Weerstation in Abdij van Park meet temperatuureffect van groen
De KU Leuven, de stad Leuven en de vzw ‘Leuven 2030’ onderzoeken het “hitte-eilandeffect” in Leuven. Dat gebeurt aan de hand van een netwerk van weerstations. Sinds kort staat er ook een weerstation in de Conventstuin van Abdij van Park.

Door de klimaatverandering stijgen de temperaturen wereldwijd. Dat effect voelen we in steden des te meer, vanwege het zogenaamde hitte-eilandeffect. “In de stad zijn veel donkere materialen, zoals baksteen en asfalt”, duidt klimaatwetenschapper Hanne Wouters (Leuven 2030). “Die materialen houden warmte vast, die 's nachts weer wordt afgegeven. Daardoor koelt de stad minder goed af dan het platteland."
De stad Leuven wil dat hitte-eilandeffect nu meten, want tijdens hittegolven verhoogt dat effect het risico op ziekte en sterfte. “Ons lichaam moet 's nachts kunnen recupereren van de hitte.

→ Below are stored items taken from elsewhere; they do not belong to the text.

Lemma split_correct_witness :
  exists left' right' res next',
    split_bnode 128 true (set_links node_ex 0 0) (blank_node 128 2 0 0) (ERR_PTR (- EIO)) (ex_key 15 16) 16 1 = Ret (0, left', right', res, next') /\
    split_done 128 (set_links node_ex 0 0) (blank_node 128 2 0 0) left' right' [ex_record 10 [1; 2]]
      [ex_record 20 [3]; ex_record 30 []] (ex_key 15 16) 16 res.
Proof.
  destruct (split_correct 128 true (set_links node_ex 0 0) (blank_node 128 2 0 0) (ERR_PTR (- EIO)) [ex_record 10 [1; 2]]
    [ex_record 20 [3]; ex_record 30 []] (ex_key 15 16) 16) as (l & r & res & next & Heq & Hd & _).
  - lia.
  - apply split_ex_hyps.
  - done.
  - exists l, r, res, next. split; [exact Heq|exact Hd].
Defined.

(** C27: when the right neighbour cannot be read, [split_bnode] restores the left
    node and still returns 0: the caller takes the insertion for done, and the new
    record is nowhere in the left node. *)
Theorem split_loses_record N mf left right e A B new_key L :
  128 <= N < 65536 -> split_hyps N left right A B new_key L -> next_node_id (dscr left) <> 0 ->
  exists right' res, split_bnode N mf left right (ERR_PTR e) new_key L (Z.of_nat (length A)) = Ret (0, left, right', res, ERR_PTR e).
Proof.
  intros HN Hh Hnz. destruct (split_bnode_ok N mf HN left right (ERR_PTR e) A B new_key L Hh) as (left' & right' & res & _ & Heq).
  exists right', res. rewrite Heq. by rewrite decide_False by done.
Qed.

Lemma split_loses_record_witness :
  exists right' res, split_bnode 128 true (set_links node_ex 0 9) (blank_node 128 2 0 0) (ERR_PTR (- EIO)) (ex_key 15 16) 16 1 =
    Ret (0, set_links node_ex 0 9, right', res, ERR_PTR (- EIO)).
Proof.
  apply (split_loses_record 128 true (set_links node_ex 0 9) (blank_node 128 2 0 0) (- EIO) [ex_record 10 [1; 2]]
    [ex_record 20 [3]; ex_record 30 []]); [lia|apply split_ex_hyps|done].
Defined.

(** C23: under the condition that [rebalance] tests (the free space of both nodes is
    at least the size of a node), the records of the right node fit into the left
    one, and [btree_merge] puts them behind those of the left node, unchanged and
    in order, and takes over the link to the next node. *)
Theorem merge_correct N mf left right Fl ls Fr rs :
  128 <= N < 65536 -> node_ok N left Fl ls -> node_ok N right Fr rs ->
  N <= free_space (dscr left) + free_space (dscr right) ->
  exists n', merge_nodes N mf left right = Ret (0, n') /\ (exists F es, node_ok N n' F es /\ records es = records ls ++ records rs) /\
    node_id (dscr n') = node_id (dscr left) /\ prev_node_id (dscr n') = prev_node_id (dscr left) /\
    next_node_id (dscr n') = next_node_id (dscr right).
Proof.
  intros HN Hl Hr Hfree. pose proof (free_payload N left Fl ls Hl) as H1. pose proof (free_payload N right Fr rs Hr) as H2.
  pose proof (payload_nonneg (records ls)).
  destruct (merge_nodes_ok N mf ltac:(lia) left right Fl ls Fr rs Hl Hr ltac:(lia)) as (n' & ? & ? & ? & ? & ? & ?). by exists n'.
Qed.

Lemma merge_correct_witness :
  exists n', merge_nodes 128 true (set_links right_ex 0 3) (set_links right_ex 2 9) = Ret (0, n') /\
    (exists F es, node_ok 128 n' F es /\ records es = [ex_record 40 [7]; ex_record 40 [7]]) /\
    node_id (dscr n') = 2 /\ prev_node_id (dscr n') = 0 /\ next_node_id (dscr n') = 9.
Proof.
  destruct right_ex_ok as [F HF].
  apply (merge_correct 128 true (set_links right_ex 0 3) (set_links right_ex 2 9) F (entries_from DSCR_SIZE [ex_record 40 [7]])
    F (entries_from DSCR_SIZE [ex_record 40 [7]])); [lia|by apply node_ok_links..|by vm_compute].
Defined.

Als de temperatuur niet genoeg daalt, heeft dat een negatief effect op onze gezondheid. Vooral kwetsbare groepen lijden daaronder”, legt Wouters uit.

Weerstation aan de vijvers
Samen met de KU Leuven en de stad Leuven is Leuven 2030 een onderzoek gestart om het effect van het groen in kaart te brengen. Met weerstations in de stad en daarbuiten meten ze de temperatuur, zowel overdag al ’s nachts. “Zo kunnen we zien hoe het hitte-eilandeffect speelt”, stelt Wouters.
Ook aan de vijvers van Abdij van Park staat sinds kort een weerstation. Stel je daar niets spectaculairs bij voor: het is meer een soort lantaarnpaal. Dit station dient om de vergelijking te maken tussen temperaturen op een groenere site en die in de stadskern, waar minder groen aanwezig is.
“Door die temperaturen nauwkeurig op te volgen, kunnen we aangeven waar de stad werk moet maken van bijvoorbeeld vergroening, om de hitte te dempen. Een grote, gezonde boom heeft hetzelfde koelend vermogen als tien airco's”, weet Wouters.